RECORD EXCERPTS ->

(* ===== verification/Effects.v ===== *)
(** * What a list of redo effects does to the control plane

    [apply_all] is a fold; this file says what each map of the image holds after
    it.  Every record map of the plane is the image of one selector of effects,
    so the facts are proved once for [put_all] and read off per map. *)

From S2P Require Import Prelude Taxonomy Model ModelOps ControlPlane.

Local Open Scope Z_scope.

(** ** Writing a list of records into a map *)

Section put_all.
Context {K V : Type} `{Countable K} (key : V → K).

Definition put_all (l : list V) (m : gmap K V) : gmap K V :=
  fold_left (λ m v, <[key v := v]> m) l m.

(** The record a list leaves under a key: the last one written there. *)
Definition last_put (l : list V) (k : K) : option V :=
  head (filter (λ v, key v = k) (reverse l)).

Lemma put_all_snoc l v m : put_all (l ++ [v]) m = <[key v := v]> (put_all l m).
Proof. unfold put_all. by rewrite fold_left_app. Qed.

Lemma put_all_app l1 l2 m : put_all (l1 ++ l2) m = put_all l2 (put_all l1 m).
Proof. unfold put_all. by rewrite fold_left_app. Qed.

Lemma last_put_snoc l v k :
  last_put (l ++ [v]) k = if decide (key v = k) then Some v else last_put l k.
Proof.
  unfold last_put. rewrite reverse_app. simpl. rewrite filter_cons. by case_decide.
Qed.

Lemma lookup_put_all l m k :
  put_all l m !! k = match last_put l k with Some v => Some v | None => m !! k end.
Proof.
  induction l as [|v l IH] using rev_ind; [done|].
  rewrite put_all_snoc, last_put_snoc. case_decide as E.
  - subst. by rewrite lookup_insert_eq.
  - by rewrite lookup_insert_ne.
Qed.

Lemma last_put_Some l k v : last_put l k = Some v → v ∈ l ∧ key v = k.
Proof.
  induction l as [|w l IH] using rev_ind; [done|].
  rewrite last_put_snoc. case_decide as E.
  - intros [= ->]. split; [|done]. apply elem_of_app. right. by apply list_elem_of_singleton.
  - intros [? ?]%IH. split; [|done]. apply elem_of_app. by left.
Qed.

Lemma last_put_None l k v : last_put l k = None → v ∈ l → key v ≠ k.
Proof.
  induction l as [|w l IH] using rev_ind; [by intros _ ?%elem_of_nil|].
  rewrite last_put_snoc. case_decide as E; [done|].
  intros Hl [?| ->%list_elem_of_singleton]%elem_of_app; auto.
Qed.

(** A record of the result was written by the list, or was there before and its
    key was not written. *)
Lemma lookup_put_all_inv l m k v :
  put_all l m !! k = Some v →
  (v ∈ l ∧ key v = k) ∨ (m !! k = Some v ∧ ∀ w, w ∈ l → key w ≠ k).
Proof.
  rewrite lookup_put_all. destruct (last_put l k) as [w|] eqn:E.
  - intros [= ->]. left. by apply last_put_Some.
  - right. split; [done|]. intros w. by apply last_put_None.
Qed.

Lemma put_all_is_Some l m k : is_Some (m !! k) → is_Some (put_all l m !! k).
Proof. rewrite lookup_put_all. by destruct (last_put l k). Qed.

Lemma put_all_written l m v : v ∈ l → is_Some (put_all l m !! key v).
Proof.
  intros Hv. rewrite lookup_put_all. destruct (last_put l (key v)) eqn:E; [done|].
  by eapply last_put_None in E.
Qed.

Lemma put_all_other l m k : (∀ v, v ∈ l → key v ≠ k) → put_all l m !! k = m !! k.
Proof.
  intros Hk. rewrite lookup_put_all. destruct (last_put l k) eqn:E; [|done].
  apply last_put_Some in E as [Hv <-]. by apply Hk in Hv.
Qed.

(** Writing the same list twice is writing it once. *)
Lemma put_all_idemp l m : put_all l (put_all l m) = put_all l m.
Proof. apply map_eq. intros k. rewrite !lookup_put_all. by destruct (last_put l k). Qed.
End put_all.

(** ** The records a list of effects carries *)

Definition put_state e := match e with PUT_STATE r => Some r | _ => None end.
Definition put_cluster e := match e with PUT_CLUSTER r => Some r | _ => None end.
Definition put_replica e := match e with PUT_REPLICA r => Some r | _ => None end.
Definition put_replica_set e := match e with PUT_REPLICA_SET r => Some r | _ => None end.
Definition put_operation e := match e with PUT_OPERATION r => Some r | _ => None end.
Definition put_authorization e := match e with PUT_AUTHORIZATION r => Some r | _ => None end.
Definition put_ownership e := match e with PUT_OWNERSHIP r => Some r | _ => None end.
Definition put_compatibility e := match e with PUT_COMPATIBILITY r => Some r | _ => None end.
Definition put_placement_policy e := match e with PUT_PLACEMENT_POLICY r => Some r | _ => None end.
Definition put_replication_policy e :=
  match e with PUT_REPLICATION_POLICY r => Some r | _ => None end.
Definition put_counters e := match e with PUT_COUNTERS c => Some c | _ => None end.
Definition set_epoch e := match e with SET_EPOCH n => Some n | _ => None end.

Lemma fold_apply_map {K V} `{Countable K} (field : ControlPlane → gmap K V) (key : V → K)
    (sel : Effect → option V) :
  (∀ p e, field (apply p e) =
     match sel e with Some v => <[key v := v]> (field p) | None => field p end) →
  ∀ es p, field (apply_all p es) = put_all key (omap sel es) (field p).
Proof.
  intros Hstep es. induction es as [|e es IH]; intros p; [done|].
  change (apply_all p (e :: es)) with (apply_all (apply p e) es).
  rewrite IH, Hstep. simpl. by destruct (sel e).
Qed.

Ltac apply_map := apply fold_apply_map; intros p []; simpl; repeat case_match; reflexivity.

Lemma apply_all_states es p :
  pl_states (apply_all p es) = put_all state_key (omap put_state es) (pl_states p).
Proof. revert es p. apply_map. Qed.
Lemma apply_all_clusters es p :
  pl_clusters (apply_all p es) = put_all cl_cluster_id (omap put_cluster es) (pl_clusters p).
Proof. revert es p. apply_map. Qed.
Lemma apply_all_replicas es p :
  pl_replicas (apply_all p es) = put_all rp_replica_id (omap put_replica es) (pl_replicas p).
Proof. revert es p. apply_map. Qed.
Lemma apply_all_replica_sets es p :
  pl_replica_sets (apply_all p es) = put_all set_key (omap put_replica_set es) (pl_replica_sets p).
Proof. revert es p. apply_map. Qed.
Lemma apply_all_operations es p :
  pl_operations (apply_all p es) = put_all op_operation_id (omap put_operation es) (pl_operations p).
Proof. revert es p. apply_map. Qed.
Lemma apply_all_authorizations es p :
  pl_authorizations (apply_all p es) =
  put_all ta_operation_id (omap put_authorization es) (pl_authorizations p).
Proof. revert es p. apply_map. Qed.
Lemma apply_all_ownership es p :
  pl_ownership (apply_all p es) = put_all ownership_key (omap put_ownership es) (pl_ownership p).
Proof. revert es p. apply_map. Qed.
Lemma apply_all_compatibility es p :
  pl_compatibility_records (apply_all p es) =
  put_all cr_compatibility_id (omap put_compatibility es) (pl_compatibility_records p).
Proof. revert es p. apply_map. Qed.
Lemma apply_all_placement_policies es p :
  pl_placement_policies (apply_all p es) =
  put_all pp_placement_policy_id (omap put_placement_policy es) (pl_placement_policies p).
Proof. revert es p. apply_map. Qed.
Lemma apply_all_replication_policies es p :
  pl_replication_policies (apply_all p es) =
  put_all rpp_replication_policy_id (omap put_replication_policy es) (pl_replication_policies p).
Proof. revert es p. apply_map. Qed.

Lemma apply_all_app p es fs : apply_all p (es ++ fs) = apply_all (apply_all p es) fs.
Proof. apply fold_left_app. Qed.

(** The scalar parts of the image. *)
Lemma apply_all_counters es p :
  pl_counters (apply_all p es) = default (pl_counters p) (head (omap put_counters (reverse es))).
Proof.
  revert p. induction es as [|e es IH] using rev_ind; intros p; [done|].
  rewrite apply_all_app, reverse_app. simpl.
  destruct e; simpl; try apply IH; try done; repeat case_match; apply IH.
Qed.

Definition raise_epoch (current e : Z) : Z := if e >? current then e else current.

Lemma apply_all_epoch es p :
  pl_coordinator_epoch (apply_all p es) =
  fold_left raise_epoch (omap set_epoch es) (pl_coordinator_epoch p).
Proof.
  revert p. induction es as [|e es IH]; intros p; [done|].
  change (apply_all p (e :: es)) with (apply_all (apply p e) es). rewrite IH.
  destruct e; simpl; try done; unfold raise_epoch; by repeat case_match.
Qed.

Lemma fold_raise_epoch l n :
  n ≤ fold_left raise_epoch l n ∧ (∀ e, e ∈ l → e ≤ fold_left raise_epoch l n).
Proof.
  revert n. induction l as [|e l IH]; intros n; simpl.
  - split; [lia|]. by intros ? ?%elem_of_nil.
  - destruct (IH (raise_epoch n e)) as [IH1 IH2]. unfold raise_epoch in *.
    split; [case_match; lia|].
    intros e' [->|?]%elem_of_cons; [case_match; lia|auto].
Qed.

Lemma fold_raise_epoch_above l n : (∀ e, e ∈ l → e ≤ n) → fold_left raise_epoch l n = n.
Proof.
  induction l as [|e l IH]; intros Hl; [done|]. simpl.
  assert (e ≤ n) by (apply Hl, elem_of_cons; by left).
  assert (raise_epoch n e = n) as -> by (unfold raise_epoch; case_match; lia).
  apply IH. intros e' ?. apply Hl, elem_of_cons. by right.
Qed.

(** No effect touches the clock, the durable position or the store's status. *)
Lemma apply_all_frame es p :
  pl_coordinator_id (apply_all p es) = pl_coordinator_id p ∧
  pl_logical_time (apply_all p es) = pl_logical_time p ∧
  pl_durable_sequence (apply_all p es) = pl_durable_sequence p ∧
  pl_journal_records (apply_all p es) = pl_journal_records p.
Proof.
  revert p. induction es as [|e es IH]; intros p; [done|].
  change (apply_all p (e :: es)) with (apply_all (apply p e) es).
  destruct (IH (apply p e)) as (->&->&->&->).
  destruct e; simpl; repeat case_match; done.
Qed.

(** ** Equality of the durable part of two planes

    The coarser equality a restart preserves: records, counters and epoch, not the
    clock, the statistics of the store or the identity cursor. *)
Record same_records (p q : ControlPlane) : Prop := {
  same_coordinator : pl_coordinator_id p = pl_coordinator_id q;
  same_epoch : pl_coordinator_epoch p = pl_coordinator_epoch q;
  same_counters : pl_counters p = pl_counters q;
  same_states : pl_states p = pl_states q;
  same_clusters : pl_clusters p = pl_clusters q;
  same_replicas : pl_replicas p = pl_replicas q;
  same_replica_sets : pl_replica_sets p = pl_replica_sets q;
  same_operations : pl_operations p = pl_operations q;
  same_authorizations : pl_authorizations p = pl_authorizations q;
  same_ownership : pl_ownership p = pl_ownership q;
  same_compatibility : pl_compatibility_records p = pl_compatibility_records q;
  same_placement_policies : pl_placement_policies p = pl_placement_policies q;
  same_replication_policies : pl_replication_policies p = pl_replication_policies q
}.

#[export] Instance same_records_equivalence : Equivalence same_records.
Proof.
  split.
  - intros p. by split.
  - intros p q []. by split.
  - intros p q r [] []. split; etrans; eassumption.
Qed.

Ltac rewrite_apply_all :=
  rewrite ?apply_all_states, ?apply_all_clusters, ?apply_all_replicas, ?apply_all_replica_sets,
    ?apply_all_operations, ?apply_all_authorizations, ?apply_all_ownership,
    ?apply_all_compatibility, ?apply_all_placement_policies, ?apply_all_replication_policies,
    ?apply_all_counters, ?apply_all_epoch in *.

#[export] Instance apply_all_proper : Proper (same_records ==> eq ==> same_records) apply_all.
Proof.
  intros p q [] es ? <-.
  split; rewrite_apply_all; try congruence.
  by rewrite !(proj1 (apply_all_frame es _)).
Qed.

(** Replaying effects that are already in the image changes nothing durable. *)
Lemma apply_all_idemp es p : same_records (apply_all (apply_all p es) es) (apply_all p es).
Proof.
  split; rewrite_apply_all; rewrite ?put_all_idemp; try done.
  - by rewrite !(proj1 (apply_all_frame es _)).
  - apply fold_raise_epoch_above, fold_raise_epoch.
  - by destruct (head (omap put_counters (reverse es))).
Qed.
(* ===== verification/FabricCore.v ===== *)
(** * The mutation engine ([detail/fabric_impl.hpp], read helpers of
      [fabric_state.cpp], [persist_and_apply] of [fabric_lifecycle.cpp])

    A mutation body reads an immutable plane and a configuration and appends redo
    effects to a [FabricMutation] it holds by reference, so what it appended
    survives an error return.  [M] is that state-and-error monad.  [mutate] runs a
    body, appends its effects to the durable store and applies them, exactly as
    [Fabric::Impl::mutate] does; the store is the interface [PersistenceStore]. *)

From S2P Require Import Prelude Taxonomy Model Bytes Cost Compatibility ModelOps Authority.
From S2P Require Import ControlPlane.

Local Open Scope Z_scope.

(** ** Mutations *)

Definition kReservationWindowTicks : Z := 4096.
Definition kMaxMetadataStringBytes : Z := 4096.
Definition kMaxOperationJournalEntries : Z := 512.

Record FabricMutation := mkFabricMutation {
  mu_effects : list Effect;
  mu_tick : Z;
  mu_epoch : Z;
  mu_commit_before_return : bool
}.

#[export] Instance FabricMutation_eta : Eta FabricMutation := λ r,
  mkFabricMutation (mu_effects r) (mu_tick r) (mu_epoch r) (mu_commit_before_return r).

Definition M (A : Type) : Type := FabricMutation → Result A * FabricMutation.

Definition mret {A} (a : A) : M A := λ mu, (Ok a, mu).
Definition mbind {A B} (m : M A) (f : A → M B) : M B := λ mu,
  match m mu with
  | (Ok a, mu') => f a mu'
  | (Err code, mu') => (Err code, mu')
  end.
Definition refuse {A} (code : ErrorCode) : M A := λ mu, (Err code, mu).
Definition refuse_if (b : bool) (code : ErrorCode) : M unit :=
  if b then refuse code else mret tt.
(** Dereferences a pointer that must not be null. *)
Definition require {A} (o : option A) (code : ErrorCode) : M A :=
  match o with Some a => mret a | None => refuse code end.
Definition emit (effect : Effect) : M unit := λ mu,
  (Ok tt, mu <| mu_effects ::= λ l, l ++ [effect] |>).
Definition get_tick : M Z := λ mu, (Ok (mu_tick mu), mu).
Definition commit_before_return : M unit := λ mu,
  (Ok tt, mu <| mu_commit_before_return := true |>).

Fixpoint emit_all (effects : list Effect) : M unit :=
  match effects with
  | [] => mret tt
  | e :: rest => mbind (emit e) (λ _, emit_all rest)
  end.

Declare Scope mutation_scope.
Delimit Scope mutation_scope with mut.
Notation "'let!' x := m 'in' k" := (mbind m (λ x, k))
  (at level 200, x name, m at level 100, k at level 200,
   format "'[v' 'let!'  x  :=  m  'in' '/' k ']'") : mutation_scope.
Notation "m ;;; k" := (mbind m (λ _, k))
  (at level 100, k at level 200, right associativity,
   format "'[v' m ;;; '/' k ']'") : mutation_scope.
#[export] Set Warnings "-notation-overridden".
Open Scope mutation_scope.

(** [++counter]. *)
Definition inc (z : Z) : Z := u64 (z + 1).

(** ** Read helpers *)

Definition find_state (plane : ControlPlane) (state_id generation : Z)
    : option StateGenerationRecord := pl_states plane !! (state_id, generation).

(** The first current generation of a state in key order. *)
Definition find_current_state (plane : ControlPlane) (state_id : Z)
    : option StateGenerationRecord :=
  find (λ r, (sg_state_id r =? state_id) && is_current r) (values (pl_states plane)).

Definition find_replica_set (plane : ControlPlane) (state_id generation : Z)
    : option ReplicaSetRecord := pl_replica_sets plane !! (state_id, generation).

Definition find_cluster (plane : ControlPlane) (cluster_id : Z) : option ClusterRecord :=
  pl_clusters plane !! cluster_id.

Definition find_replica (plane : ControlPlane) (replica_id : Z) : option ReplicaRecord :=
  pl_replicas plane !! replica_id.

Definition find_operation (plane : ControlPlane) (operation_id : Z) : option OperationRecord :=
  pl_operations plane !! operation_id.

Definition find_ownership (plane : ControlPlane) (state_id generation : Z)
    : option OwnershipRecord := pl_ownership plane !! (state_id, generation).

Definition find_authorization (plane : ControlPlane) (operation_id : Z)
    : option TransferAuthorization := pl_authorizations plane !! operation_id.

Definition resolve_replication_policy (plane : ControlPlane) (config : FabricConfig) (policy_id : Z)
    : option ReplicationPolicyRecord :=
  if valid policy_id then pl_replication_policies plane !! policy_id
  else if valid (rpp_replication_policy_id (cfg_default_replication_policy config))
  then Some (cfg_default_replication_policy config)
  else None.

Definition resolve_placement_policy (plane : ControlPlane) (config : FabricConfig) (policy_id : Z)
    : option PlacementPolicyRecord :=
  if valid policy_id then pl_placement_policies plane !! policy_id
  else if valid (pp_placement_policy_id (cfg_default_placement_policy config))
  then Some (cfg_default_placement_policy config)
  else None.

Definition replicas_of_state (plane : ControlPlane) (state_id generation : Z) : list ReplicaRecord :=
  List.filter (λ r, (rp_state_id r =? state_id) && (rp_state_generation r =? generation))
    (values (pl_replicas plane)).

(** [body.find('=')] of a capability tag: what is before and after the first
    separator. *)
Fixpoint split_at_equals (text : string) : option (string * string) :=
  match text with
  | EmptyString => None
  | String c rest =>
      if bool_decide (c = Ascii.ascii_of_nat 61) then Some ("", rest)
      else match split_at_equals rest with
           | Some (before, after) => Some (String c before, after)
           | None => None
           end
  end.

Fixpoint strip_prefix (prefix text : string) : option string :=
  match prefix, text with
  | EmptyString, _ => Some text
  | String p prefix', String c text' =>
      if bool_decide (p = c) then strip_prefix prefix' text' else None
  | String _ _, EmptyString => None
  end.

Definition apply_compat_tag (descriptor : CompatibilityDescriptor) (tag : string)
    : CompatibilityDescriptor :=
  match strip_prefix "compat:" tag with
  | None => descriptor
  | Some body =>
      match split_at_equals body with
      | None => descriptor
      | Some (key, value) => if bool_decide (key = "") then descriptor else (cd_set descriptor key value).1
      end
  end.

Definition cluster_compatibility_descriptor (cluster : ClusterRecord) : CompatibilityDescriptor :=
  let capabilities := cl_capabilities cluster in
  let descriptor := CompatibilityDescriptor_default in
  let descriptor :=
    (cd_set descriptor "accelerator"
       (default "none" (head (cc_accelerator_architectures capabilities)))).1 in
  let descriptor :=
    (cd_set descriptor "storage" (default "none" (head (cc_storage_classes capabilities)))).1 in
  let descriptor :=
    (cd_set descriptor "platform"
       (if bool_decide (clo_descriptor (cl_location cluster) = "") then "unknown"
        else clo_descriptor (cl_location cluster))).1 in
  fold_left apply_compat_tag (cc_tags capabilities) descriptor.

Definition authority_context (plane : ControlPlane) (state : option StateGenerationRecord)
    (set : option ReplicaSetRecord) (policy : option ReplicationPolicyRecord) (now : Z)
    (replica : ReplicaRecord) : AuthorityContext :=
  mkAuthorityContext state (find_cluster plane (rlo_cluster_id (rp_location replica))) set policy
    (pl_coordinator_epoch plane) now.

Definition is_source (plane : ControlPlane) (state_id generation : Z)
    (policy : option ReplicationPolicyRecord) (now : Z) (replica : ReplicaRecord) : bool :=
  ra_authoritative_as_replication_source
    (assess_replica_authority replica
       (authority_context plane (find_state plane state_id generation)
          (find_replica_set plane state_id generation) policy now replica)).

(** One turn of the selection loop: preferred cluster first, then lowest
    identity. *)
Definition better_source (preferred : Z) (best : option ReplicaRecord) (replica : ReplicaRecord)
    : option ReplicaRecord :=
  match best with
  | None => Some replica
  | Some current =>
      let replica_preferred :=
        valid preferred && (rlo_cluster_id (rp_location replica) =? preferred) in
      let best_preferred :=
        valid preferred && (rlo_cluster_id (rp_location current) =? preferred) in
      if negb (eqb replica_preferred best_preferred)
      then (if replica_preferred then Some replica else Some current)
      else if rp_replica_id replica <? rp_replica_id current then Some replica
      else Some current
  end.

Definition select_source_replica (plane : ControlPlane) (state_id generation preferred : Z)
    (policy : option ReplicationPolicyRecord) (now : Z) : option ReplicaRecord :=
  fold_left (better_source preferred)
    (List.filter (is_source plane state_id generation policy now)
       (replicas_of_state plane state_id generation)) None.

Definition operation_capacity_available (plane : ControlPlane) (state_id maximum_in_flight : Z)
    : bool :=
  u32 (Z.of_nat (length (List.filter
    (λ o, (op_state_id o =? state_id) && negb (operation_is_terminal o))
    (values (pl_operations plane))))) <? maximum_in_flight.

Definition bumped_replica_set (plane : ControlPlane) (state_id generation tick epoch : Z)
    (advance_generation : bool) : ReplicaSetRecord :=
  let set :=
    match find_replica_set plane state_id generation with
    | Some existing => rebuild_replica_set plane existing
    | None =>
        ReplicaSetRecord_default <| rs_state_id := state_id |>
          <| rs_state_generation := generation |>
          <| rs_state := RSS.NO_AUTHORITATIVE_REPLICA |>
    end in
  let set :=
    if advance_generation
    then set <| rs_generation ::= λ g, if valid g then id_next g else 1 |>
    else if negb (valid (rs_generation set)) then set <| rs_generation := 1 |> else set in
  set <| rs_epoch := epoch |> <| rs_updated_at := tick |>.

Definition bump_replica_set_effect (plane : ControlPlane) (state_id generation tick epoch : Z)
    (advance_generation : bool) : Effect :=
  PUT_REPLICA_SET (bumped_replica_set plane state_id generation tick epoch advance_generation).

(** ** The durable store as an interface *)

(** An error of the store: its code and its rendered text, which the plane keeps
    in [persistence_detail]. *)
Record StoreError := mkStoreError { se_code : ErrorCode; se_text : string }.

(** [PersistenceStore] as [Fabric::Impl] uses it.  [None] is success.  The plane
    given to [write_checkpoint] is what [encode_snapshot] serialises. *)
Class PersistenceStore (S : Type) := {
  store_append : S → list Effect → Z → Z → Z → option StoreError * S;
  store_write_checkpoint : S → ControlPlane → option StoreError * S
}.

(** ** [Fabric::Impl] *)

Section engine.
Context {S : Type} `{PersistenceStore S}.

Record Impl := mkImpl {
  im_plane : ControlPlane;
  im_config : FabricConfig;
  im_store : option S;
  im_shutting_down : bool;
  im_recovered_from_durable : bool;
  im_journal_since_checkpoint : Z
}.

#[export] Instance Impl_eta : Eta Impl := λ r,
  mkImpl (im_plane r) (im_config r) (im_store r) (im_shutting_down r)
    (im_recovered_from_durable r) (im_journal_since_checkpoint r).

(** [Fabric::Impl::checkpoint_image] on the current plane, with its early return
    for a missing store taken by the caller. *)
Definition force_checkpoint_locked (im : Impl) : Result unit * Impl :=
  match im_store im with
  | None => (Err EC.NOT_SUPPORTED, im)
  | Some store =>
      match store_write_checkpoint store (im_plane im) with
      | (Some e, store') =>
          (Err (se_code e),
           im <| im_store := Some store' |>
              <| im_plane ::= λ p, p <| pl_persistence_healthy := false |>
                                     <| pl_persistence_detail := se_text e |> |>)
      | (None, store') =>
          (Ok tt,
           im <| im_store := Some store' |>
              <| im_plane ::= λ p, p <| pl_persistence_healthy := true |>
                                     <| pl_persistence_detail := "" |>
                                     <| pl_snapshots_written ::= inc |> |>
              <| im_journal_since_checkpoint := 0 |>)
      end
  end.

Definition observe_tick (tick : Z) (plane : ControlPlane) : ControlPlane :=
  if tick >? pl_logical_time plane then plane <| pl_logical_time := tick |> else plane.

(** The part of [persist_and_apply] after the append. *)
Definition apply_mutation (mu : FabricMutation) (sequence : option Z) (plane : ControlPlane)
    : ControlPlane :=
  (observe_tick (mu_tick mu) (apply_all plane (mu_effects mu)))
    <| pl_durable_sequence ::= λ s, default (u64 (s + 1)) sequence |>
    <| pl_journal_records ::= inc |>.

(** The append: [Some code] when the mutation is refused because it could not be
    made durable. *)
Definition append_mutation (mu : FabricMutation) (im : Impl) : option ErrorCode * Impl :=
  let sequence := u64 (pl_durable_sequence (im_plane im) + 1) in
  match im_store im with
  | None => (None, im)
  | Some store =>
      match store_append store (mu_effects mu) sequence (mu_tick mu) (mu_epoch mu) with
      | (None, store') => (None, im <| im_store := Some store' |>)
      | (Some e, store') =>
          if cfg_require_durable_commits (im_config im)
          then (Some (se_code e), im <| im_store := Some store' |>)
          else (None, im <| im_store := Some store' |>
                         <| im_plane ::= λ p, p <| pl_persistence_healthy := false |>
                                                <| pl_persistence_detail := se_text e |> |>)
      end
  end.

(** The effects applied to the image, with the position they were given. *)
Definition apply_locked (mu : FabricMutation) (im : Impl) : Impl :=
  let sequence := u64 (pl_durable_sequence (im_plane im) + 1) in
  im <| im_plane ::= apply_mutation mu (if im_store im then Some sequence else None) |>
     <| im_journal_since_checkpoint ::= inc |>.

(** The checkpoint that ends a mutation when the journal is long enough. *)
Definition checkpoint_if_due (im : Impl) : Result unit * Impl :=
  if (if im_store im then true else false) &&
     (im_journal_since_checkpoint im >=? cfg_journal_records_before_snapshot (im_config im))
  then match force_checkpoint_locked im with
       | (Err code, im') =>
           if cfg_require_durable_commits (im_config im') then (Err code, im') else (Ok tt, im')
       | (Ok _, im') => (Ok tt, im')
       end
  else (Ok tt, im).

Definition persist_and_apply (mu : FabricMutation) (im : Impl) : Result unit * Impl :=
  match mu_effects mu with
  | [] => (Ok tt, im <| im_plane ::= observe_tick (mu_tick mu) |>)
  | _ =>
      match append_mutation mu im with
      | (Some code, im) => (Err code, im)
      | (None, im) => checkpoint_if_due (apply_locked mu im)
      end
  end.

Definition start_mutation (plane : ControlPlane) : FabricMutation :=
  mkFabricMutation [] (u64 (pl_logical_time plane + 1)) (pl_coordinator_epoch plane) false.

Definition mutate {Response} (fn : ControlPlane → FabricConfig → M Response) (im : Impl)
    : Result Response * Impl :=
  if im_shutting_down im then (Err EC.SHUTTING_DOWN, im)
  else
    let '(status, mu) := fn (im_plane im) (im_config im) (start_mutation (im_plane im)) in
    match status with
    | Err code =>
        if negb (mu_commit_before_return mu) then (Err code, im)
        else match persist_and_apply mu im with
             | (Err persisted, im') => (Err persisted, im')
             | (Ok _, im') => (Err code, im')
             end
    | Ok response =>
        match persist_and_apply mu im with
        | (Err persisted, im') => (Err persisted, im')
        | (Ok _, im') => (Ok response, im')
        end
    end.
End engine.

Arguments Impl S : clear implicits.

ASSIGNMENT -> From the opening line of the data above through the line holding "fold_left (λ m v, <[key v := v]> m) l m.", give every line again exactly as it stands.

ANSWER BOX ->
(* ===== verification/Effects.v ===== *)
(** * What a list of redo effects does to the control plane

    [apply_all] is a fold; this file says what each map of the image holds after
    it.  Every record map of the plane is the image of one selector of effects,
    so the facts are proved once for [put_all] and read off per map. *)

From S2P Require Import Prelude Taxonomy Model ModelOps ControlPlane.

Local Open Scope Z_scope.

(** ** Writing a list of records into a map *)

Section put_all.
Context {K V : Type} `{Countable K} (key : V → K).

Definition put_all (l : list V) (m : gmap K V) : gmap K V :=
  fold_left (λ m v, <[key v := v]> m) l m.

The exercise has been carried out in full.